Searching for the secret to more efficient solar cells
The search for the perfect solar cell is not yet over. Norwegian researchers are now adopting a new approach to the cells’ raw material, crystalline silicon, with the aim of making the electricity-generating cells even more efficient.
The focus of their work is the gas, oxygen, which forms bubbles in the silicon during cell manufacture. The presence of oxygen reduces cell quality to the extent that large amounts of silicon that could be turned into high-quality solar cells either go to waste or end up as low-efficiency solar cells.
To combat this, the researchers are experimenting with changing the flow pattern in the molten silicon during manufacture, so that the oxygen distributes itself more evenly within the raw material.
Solution lies in the crucible
“In order to manufacture the silicon wafers used to make solar cells, we use almost one hundred percent pure silicon”, explains Martin Bellmann, a research scientist at SINTEF. “The silicon is melted in a container, a so-called crucible, and a single cylindrical silicon crystal is then extracted from the melt. The cylinder is then cut and shaped into a square block, which is then sawn into extremely thin silicon wafers just 0.13 millimetres thick”, he says.
Bellmann is heading the Norwegian-Indian research project called SUCCESS, which is working towards optimising the silicon smelting process.
“Each wafer is used to manufacture a solar cell that can be connected to a solar panel that captures energy from the sun and converts it into electricity”, says Bellmann.
Energy- and resource-demanding
The problem with the current manufacturing method is the variation in oxygen content of the crystal extracted from the melt.
“The oxygen content is too high at the beginning and then reduces towards the end of crystal extraction”, says Bellmann. “As a result, the first 20 to 25 percent of the cylinder is unsuitable for the manufacture of high-efficiency solar cells. Nor does this silicon meet the material quality requirements demanded by the solar cell manufacturers”, he says.
This means that silicon crystal manufacturers have to cut away that part of the cylinder containing too much oxygen.
“This can be mixed with new silicon and used to extract a new crystal, but it is not possible to use all the material. The process is very energy- and resource-demanding, and is vulnerable to the formation of crystal defects, which also make the silicon unsuitable for solar cell manufacture”, says Bellmann.
Searching for the optimal “mixmaster”
The aim of the project is thus to achieve a more even distribution of the oxygen, which the researchers hope to do by changing the flow pattern within the silicon melt.
“The standard process involves rotating the crucible at a constant velocity in one direction while rotating the crystal, also at a constant velocity, in the opposite direction”, explains Bellmann. “We’re aiming to find out the optimal rotation velocities for the crucible and the crystal in order to minimise oxygen content and ensure that the gas is more evenly distributed in the silicon”, he says.
The researchers are now looking into a variety of different rotation patterns. They have abandoned the idea of constant velocities and are experimenting with alternating between accelerating and decelerating rotation velocities.
First calculations, then a full-scale experiment
Up to now, the researchers have been making a number of advanced 3D flow calculations as a means of investigating which rotation patterns provide the optimal result.
“We are currently using a three-dimensional model representing real-world scales and geometries”, explains Bellmann. “Our test involves running numerical models on a super-powerful computer that is able to resolve all the detailed flow patterns in the silicon melt during extraction of the crystal”, he says.
The next step will be a full-scale experiment designed to verify the results of the modelling. This is the part of the project for which SINTEF is responsible. Project research partners at the Indian Institute of Technology Bombay (IIT Bombay) will then use the material to manufacture solar cells and solar panels in order to demonstrate the results.
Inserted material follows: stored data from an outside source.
(* ===== verification/ImportValidate.v ===== *)
(** * Validation of imported rows

    src/core/importer/validation and server/services/import_rows.py: the checks a normalised row passes before it is
    loaded. *)

From S2P Require Import Prelude PyValue PyFloat PyText PyRegex ImportText ImportNumbers ImportNormalizers ImportPrice.
From Stdlib Require Import Ascii String SpecFloat.
Local Open Scope Z_scope.
Local Open Scope regex_scope.

(** A value, an [ImportValidationError] with its field and message, or another exception. *)
(* src/core/importer/validation/errors.py :: ImportValidationError *)
Inductive checked (A : Type) : Type :=
  | Valid (a : A)
  | Refused (field : string) (message : string)
  | Raised (e : exn).
Arguments Valid {A} a.
Arguments Refused {A} field message.
Arguments Raised {A} e.

Section Validate.
Context `{Unicode} (show_container : obj → text).

(** [str(v)] *)
Definition str_of (v : obj) : text :=
  match v with
  | ONone => u "None"
  | OBool b => u (if b then "True" else "False")
  | OInt z => text_of_Z z
  | OFloat x => u (float_repr x)
  | OText t => t
  | _ => show_container v
  end.

(** ** Texts *)

Definition sql_word (words : string) : regex := Wordb ⋅ lits_i words ⋅ Wordb.
(* src/core/importer/validation/validator_rules.py :: DANGEROUS_PATTERNS *)
Definition DANGEROUS_PATTERNS : list regex :=
  [lit (u "--"); lit (u "/*"); lit (u "*/");
   sql_word "SELECT INSERT UPDATE DELETE DROP TRUNCATE ALTER";
   sql_word "UNION EXEC EXECUTE XP_ SP_";
   Wordb ⋅ lits_i "OR AND" ⋅ Plus space ⋅ digits ⋅ spaces ⋅ chr 61 ⋅ spaces ⋅ digits].
Definition dangerous (t : text) : bool := existsb (λ r, found r t) DANGEROUS_PATTERNS.
(* src/core/importer/validation/validator_core.py :: sanitize_string *)
Definition sanitize_string (v : obj) (field_name : string) (max_length : Z) (allow_empty : bool) : checked text :=
  let t := tstrip (match v with ONone => [] | _ => str_of v end) in
  match t with
  | [] => if allow_empty then Valid [] else Refused field_name "Value cannot be empty"
  | _ =>
      if max_length <? Z.of_nat (List.length t) then
        Refused field_name ("Value exceeds maximum length of " +:+ pretty max_length)
      else if dangerous t then Refused field_name "Invalid characters or patterns detected"
      else Valid (re_sub (Cls is_control) [] t)
  end.

(* src/core/importer/validation/validator_core.py :: validate_phone *)
Definition validate_phone (v : obj) (field_name : string) : checked obj :=
  match v with
  | ONone | OText [] => Valid (OText [])
  | OText t =>
      if matches_some (Bol ⋅ Times 10 digit ⋅ Eol) t then Valid v else Refused field_name "Phone must be exactly 10 digits"
  | _ => Raised (TypeError "expected string or bytes-like object")
  end.
Definition forbidden_in_name (c : Z) : bool := is_decimal c || is_one_of (u "@#$%^&*()+=[]{}|\<>?/~`") c.
(* src/core/importer/validation/validator_core.py :: validate_name *)
Definition validate_name (v : obj) (field_name : string) : checked text :=
  match sanitize_string v field_name 100 true with
  | Valid t => if found (Cls forbidden_in_name) t then Refused field_name "Name contains invalid characters" else Valid t
  | r => r
  end.
Definition not_at_or_space (c : Z) : bool := negb ((c =? 64) || is_space c).
Definition email_re : regex :=
  Bol ⋅ Plus (Cls not_at_or_space) ⋅ chr 64 ⋅ Plus (Cls not_at_or_space) ⋅ chr 46 ⋅ Plus (Cls not_at_or_space) ⋅ Eol.
(* src/core/importer/validation/validator_core.py :: validate_email *)
Definition validate_email (v : obj) (field_name : string) : checked text :=
  match v with
  | ONone | OText [] => Valid []
  | _ =>
      match sanitize_string v field_name 254 true with
      | Valid t => if matches_some email_re t then Valid (tlower t) else Refused field_name "Invalid email format"
      | r => r
      end
  end.

(** ** Numbers *)

Definition max_price : float := of_Z 100000000000.
(* src/core/importer/validation/validator_core.py :: validate_price *)
Definition validate_price (v : obj) (field_name : string) : checked (option float) :=
  let judge (x : option float) : checked (option float) :=
    match x with
    | None => Refused field_name "Price must be a valid number"
    | Some x =>
        if is_negative x then Refused field_name "Price cannot be negative"
        else if flt max_price x then Refused field_name "Price exceeds reasonable maximum"
        else Valid (Some x)
    end in
  let of_res (r : res float) := match r with Ok x => judge (Some x) | Err e => Raised e end in
  match v with
  | ONone => Valid None
  | OInt z => of_res (float_of_int z)
  | OFloat x => of_res (Ok x)
  | _ =>
      match normalize_price show_container false None (tstrip (str_of v)) with
      | Err e => Raised e
      | Ok r =>
          match as_num (value r) with
          | Some n => of_res (float_of_num n)
          | None =>
              if match field_of "negative_price_detected" (extracted_extras r) with Some (OBool b) => b | _ => false end
              then judge (Some (of_Z (-1))) else judge None
          end
      end
  end.
(* src/core/importer/validation/validator_core.py :: validate_positive_integer *)
Definition validate_positive_integer (v : obj) (field_name : string) (max_value : option Z) : checked (option Z) :=
  match v with
  | ONone | OText [] => Valid None
  | _ =>
      match (match parse_int (str_of v) None with Ok z => z | Err _ => None end) with
      | None => Refused field_name "Must be a valid integer"
      | Some z =>
          if z <? 0 then Refused field_name "Value cannot be negative"
          else match max_value with
               | Some m => if m <? z then Refused field_name ("Value exceeds maximum of " +:+ pretty m) else Valid (Some z)
               | None => Valid (Some z)
               end
      end
  end.

(** ** Rows (import_rows.py) *)

(* src/server/services/import_rows.py :: _parse_boolish *)
Definition _parse_boolish (v : obj) : option Z :=
  match v with
  | ONone | OText [] => None
  | OBool b => Some (if b then 1 else 0)
  | _ => (λ b : bool, if b then 1 else 0) <$> parse_bool (str_of v) None
  end.

(** The validated fields and the errors; or the exception that stops the call. *)
Definition row_state : Type := list (string * obj) * list text.
Definition error_text (field message : string) : text := u (field +:+ ": " +:+ message).
(** [if field in row: try: validated\[field\] = check(row\[field\]) except ImportValidationError: errors.append] *)
Definition check_field {A} (row : list (string * obj)) (check : obj → string → checked A) (to_obj : A → obj)
    (field : string) (s : row_state) : res row_state :=
  match field_of field row with
  | None => Ok s
  | Some v =>
      match check v field with
      | Valid a => Ok (put field (to_obj a) s.1, s.2)
      | Refused f m => Ok (s.1, s.2 ++ [error_text f m])
      | Raised e => Err e
      end
  end.
Fixpoint check_fields {A} (row : list (string * obj)) (check : obj → string → checked A) (to_obj : A → obj)
    (fields : list string) (s : row_state) : res row_state :=
  match fields with
  | [] => Ok s
  | f :: fs => let? s := check_field row check to_obj f s in check_fields row check to_obj fs s
  end.
Definition obj_of_float (x : option float) : obj := match x with None => ONone | Some x => OFloat x end.
Definition obj_of_int (z : option Z) : obj := match z with None => ONone | Some z => OInt z end.
Definition name_fields : list string := ["name"; "family_name"; "first_name"].
Definition price_fields : list string :=
  ["price"; "budget"; "budget_min"; "budget_max"; "surface"; "surface_min"; "surface_max"; "latitude"; "longitude"; "price_flex_pct"].
Definition int_fields : list string :=
  ["client_id"; "listing_id"; "type_id"; "action_id"; "wilaya_id"; "beds"; "beds_min"; "floor"; "floor_min"; "floor_max"].
Definition bool_fields : list string :=
  ["elevator"; "parking"; "accessibility_required"; "accessibility_supported"; "price_negotiable"].
Definition check_bool (row : list (string * obj)) (s : row_state) (field : string) : row_state :=
  match field_of field row with
  | None => s
  | Some v =>
      let parsed := _parse_boolish v in
      let missing := match v with ONone | OText [] => true | _ => false end in
      (put field (obj_of_int parsed) s.1,
       if bool_decide (parsed = None) && negb missing then s.2 ++ [error_text field "invalid boolean value"] else s.2)
  end.
(** The fields not validated yet: texts are sanitised, other values kept. *)
Fixpoint keep_rest (entries : list (string * obj)) (s : row_state) : res row_state :=
  match entries with
  | [] => Ok s
  | (k, v) :: entries' =>
      if bool_decide (is_Some (field_of k s.1)) then keep_rest entries' s
      else match v with
           | OText _ =>
               match sanitize_string v k 500 true with
               | Valid t => keep_rest entries' (put k (OText t) s.1, s.2)
               | Refused f m => keep_rest entries' (s.1, s.2 ++ [error_text f m])
               | Raised e => Err e
               end
           | _ => keep_rest entries' (put k v s.1, s.2)
           end
  end.
(** [not v] *)
Definition falsy (v : option obj) : bool :=
  match v with
  | None | Some ONone | Some (OText []) | Some (OList []) | Some (ODict []) => true
  | Some v => match as_num v with
              | Some n => num_eqb n (NInt 0)
              | None => false
              end
  end.
Definition num_ltb (a b : num) : bool :=
  match a, b with
  | NInt x, NInt y => x <? y
  | NFloat x, NFloat y => flt x y
  | NInt z, NFloat x => flt (of_Z z) x
  | NFloat x, NInt z => flt x (of_Z z)
  end.
Definition bound_error (d : list (string * obj)) (low high : string) : list text :=
  match field_of low d ≫= as_num, field_of high d ≫= as_num with
  | Some a, Some b => if num_ltb b a then [u (low +:+ " cannot be greater than " +:+ high)] else []
  | _, _ => []
  end.
Definition default_field (k : string) (v : obj) (d : list (string * obj)) : list (string * obj) :=
  match field_of k d with None | Some ONone => put k v d | Some _ => d end.
Definition missing_value (v : option obj) : bool := match v with None | Some ONone | Some (OText []) => true | _ => false end.
Definition offer_required : list string := ["action"; "type"; "wilaya"; "location"; "budget"; "surface"; "beds"; "floor"].
Definition guardrails (entity_type : string) (s : row_state) : row_state :=
  let '(d, errors) := s in
  if bool_decide (entity_type = "demande") then
    (default_field "floor_max" (OInt 100) (default_field "floor_min" (OInt 0) d),
     errors ++ flat_map (λ f, if falsy (field_of f d) then [u (f +:+ " is required for demandes")] else []) ["action"; "type"; "wilaya"]
     ++ bound_error d "budget_min" "budget_max" ++ bound_error d "surface_min" "surface_max")
  else if bool_decide (entity_type = "offer") then
    (d, errors ++ flat_map (λ f, if missing_value (field_of f d) then [u (f +:+ " is required for offers")] else []) offer_required)
  else s.
(* src/server/services/import_rows.py :: validate_row *)
Definition validate_row (row : list (string * obj)) (entity_type : string) : res row_state :=
  let? s := check_fields row validate_name OText name_fields ([], []) in
  let? s := check_field row validate_phone id "phone" s in
  let? s := check_fields row validate_price obj_of_float price_fields s in
  let? s := check_fields row (λ v f, validate_positive_integer v f None) obj_of_int int_fields s in
  let? s := check_field row validate_email OText "email" s in
  let s := foldl (check_bool row) s bool_fields in
  let? s := keep_rest row s in
  Ok (guardrails entity_type s).
End Validate.

(** The patterns are looked for before the control characters are removed. *)
Example hidden_pattern :
  sanitize_string (λ _, []) (OText (u "DR" ++ [1] ++ u "OP TABLE")) "notes" 500 true = Valid (u "DROP TABLE").
Proof. vm_compute. reflexivity. Qed.
(** A basement, and a longitude west of Greenwich. *)
Example negative_fields :
  validate_row (λ _, []) [("floor", OInt (-1)); ("longitude", OFloat (of_decimal true 63 (-2)))] "listing"
  = Ok ([("floor", OInt (-1)); ("longitude", OFloat (of_decimal true 63 (-2)))],
        [u "longitude: Price cannot be negative"; u "floor: Value cannot be negative"]).
Proof. vm_compute. reflexivity. Qed.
The industrial partners in the SUCCESS project are the Norwegian solar cell manufacturers NorSun and Norwegian Crystals.
Hoping to minimise waste
The researchers are aiming to identify a method of mixing the melt that ensures that almost all the silicon extracted in a crystal can be used to make efficient solar cells.
“Some material will always be lost at the start of the smelting process”, says Bellmann. “However, if we succeed in optimising the process, we will also contribute towards making solar cells an even more eco-friendly product. Not only because we minimise oxygen defects, but also because we reduce raw materials waste. This means that we can manufacture even better and more efficient solar cells”, he says.
The project is being funded by the Research Council of Norway.